[Task] Every line from the one containing "(host_prefill_lane_capacity c) (host_prefill_token_ids c)" to the one containing "(lane_count_capacity c) (host_physical_block_indices c)" in the records below, both included, must be set down exactly, and no other line.

[Material for the task]

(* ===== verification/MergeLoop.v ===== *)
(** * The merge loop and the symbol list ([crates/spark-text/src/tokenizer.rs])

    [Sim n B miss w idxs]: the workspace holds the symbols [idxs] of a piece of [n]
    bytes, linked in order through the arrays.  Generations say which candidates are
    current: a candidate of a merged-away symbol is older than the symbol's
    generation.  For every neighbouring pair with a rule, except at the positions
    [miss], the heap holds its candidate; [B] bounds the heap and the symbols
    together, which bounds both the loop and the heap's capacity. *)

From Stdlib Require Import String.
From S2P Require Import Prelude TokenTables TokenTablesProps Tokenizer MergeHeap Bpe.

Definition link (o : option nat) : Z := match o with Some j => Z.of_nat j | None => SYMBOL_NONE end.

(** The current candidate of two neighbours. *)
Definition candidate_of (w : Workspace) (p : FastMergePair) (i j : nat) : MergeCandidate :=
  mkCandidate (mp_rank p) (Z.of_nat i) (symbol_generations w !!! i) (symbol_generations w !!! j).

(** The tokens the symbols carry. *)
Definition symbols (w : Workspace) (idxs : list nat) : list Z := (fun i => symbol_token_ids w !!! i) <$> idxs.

---

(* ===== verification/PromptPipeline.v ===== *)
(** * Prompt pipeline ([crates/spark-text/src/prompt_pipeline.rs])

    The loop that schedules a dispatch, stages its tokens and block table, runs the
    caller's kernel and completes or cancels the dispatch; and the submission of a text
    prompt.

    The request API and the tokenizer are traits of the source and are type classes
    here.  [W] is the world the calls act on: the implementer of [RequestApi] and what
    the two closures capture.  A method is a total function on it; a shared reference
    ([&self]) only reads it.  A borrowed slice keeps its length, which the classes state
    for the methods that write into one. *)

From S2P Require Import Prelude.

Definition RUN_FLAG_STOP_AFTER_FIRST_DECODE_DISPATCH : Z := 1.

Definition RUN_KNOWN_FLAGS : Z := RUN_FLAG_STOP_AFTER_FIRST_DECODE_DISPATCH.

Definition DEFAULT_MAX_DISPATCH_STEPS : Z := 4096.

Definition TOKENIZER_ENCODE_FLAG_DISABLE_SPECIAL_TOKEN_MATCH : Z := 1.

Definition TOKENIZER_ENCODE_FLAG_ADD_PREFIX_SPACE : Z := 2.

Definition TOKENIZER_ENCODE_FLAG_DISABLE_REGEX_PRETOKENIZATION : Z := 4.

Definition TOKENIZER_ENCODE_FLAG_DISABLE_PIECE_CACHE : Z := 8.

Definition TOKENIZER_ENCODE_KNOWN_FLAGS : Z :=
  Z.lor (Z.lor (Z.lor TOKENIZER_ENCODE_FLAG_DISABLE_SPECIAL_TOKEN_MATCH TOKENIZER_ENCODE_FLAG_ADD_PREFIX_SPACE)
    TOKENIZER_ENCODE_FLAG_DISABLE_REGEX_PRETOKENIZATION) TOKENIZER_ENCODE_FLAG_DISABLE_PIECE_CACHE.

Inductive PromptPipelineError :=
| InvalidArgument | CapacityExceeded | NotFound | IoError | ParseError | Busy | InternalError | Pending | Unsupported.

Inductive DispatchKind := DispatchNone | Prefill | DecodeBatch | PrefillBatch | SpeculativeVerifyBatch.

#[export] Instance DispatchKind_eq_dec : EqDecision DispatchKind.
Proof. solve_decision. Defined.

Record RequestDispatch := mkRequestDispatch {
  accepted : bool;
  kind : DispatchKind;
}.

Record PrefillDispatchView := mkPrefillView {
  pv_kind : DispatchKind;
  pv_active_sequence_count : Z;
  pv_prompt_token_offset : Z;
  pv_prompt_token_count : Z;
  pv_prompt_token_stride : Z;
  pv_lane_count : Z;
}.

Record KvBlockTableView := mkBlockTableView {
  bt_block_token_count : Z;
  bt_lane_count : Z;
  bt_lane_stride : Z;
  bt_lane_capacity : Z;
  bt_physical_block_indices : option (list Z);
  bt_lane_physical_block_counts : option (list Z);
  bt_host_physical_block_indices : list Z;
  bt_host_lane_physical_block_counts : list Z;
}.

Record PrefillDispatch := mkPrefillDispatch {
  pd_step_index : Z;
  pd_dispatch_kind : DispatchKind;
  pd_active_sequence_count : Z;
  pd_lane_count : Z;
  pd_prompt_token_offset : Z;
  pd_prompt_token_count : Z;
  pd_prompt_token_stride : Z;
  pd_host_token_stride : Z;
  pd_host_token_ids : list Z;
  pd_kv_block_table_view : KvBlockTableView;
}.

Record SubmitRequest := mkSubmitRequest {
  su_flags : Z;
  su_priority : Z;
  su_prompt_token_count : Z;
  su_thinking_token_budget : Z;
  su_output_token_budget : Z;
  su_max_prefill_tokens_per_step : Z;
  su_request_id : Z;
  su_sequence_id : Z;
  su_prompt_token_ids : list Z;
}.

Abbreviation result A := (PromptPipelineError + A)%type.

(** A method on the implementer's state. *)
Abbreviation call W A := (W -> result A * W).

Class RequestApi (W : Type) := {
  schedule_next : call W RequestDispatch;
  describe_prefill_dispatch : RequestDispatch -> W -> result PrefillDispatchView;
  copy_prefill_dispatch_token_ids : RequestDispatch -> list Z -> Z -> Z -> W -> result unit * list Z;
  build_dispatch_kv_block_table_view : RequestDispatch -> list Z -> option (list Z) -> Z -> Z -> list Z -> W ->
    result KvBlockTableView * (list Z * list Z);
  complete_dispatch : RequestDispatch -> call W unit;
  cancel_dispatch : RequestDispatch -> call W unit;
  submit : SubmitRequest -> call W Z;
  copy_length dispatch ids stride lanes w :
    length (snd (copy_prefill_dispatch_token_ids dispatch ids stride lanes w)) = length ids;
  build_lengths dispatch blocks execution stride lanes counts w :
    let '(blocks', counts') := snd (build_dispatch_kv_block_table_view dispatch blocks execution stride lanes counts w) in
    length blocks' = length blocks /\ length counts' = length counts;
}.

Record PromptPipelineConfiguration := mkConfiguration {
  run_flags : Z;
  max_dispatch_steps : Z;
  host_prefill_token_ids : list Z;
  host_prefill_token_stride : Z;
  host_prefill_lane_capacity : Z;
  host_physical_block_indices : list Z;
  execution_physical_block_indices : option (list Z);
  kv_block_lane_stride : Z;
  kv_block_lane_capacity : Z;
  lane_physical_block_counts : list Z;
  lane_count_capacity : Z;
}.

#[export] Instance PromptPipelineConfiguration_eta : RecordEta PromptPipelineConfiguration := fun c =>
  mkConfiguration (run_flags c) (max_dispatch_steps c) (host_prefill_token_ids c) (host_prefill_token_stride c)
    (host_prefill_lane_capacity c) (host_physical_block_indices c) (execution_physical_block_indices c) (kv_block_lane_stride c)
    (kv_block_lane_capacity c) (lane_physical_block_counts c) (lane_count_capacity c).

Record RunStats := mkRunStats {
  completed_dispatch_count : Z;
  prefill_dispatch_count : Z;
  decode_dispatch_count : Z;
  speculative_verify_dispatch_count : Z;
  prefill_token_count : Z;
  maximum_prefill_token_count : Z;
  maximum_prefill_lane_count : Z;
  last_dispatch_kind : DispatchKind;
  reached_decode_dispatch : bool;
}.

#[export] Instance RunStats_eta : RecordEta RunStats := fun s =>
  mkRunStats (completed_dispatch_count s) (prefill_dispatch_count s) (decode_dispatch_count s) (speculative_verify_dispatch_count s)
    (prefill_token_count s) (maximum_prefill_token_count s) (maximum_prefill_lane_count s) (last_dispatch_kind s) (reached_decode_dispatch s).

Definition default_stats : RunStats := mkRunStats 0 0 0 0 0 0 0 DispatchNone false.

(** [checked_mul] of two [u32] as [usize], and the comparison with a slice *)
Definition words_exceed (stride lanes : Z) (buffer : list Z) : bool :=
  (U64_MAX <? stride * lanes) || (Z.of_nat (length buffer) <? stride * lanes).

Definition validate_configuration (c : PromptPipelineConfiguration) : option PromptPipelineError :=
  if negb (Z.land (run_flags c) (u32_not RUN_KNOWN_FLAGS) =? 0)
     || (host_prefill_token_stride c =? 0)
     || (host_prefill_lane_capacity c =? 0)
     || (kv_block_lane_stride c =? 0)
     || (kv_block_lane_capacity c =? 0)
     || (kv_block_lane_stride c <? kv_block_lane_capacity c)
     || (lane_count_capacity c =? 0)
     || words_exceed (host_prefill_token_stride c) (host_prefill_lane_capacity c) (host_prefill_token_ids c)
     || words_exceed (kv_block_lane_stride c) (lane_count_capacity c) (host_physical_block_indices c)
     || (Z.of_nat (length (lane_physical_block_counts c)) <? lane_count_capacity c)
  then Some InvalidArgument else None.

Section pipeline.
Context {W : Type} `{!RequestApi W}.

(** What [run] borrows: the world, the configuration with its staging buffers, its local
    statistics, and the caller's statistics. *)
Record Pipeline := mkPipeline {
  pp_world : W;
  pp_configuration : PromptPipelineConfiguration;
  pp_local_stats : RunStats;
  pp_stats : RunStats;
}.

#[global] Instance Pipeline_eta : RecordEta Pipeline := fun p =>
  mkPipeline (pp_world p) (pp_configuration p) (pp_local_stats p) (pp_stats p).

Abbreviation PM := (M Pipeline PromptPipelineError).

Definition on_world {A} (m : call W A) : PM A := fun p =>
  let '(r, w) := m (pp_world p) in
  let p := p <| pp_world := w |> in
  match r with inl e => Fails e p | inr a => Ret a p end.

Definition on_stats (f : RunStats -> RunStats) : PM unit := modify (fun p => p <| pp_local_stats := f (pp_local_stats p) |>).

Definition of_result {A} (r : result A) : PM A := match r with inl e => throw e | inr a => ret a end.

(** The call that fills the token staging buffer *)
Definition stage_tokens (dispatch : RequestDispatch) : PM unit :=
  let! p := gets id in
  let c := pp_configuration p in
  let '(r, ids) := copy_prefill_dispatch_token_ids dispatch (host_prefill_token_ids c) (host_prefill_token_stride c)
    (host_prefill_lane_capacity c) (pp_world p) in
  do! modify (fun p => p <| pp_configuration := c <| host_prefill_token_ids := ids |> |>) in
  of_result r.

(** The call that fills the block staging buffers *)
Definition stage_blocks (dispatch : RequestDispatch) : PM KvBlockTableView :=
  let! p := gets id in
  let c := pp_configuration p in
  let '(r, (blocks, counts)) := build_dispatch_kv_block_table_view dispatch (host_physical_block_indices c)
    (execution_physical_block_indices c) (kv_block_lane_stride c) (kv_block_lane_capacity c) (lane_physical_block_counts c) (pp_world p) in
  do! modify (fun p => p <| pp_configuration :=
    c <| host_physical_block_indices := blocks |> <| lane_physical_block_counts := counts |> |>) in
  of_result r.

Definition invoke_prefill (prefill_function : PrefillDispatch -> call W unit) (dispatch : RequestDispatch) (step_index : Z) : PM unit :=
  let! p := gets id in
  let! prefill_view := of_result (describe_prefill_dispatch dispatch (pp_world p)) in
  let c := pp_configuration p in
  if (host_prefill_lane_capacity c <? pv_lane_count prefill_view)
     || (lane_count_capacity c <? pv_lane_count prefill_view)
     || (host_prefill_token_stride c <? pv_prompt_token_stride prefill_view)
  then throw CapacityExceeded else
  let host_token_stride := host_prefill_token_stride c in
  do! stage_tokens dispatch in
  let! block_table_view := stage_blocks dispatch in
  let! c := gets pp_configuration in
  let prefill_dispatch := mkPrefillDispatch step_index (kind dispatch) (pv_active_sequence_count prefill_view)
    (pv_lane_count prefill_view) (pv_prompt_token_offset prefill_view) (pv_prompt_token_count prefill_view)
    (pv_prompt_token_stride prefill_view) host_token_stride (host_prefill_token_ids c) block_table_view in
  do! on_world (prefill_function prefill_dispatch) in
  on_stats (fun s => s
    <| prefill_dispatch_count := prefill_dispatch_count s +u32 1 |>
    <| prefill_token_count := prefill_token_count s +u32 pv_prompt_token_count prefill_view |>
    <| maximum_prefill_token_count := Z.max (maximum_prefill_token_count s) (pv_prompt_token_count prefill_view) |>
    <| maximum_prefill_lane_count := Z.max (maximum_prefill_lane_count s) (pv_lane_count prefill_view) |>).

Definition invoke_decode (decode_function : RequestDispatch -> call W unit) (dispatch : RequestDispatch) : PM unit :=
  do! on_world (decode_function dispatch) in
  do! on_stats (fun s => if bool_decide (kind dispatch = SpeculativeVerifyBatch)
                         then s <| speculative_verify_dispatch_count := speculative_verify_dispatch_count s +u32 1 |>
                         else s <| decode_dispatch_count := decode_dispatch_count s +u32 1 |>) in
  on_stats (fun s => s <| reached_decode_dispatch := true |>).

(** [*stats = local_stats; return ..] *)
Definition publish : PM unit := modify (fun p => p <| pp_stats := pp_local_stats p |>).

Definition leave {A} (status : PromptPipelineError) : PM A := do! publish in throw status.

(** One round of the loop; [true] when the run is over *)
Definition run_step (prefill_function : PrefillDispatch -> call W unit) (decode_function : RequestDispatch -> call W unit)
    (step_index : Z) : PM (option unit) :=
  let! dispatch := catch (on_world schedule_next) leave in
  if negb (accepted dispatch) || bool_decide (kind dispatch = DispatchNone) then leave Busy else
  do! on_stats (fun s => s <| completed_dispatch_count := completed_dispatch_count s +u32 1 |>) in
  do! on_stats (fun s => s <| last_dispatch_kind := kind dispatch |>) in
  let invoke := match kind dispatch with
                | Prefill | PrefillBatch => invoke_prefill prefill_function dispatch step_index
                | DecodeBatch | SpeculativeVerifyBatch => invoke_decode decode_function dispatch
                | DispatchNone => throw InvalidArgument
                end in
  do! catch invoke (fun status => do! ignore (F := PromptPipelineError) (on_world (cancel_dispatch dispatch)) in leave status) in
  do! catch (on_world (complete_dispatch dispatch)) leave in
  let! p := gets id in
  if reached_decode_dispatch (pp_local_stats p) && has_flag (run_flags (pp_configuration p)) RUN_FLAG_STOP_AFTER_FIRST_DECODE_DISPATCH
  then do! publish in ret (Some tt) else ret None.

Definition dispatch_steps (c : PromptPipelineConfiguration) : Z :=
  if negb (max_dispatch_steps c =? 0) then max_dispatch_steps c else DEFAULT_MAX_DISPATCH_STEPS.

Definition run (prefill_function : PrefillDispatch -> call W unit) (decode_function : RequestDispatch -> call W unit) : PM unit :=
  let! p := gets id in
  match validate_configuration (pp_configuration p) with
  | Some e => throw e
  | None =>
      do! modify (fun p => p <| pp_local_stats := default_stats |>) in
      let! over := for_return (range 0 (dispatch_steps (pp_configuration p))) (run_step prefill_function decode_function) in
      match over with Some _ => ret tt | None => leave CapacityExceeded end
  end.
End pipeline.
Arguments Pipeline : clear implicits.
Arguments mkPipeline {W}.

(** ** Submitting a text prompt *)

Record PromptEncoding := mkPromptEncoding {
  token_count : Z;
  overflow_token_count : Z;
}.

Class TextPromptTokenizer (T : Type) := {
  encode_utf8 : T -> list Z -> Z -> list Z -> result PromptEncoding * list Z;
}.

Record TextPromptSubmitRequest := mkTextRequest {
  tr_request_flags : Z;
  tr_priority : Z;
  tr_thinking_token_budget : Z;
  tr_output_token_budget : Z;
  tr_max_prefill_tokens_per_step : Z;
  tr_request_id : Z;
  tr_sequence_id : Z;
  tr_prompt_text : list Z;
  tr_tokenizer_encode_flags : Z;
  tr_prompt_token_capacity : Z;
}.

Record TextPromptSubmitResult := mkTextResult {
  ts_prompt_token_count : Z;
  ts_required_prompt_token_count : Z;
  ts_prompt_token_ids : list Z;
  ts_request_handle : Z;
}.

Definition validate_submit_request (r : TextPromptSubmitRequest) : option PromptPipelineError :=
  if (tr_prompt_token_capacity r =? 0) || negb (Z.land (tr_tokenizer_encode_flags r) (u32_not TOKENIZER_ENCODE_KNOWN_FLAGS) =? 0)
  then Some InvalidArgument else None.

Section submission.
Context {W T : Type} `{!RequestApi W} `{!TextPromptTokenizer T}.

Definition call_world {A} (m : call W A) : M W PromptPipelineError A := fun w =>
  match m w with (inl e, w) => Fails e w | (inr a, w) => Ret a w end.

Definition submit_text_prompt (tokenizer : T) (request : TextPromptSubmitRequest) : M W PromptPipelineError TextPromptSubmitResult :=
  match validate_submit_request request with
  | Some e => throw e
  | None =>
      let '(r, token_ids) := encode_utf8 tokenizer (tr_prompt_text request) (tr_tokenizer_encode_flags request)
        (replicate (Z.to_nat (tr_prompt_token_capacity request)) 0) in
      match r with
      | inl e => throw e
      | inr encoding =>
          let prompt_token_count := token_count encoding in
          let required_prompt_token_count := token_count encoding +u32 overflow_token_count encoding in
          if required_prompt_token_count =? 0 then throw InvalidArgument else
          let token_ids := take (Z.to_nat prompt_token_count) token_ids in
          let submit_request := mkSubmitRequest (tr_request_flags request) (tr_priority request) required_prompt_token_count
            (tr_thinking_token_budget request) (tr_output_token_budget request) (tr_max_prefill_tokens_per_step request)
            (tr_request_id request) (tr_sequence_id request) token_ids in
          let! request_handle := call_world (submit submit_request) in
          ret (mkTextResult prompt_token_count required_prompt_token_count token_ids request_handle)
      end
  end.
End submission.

[Exercise output]
     || words_exceed (host_prefill_token_stride c) (host_prefill_lane_capacity c) (host_prefill_token_ids c)
     || words_exceed (kv_block_lane_stride c) (lane_count_capacity c) (host_physical_block_indices c)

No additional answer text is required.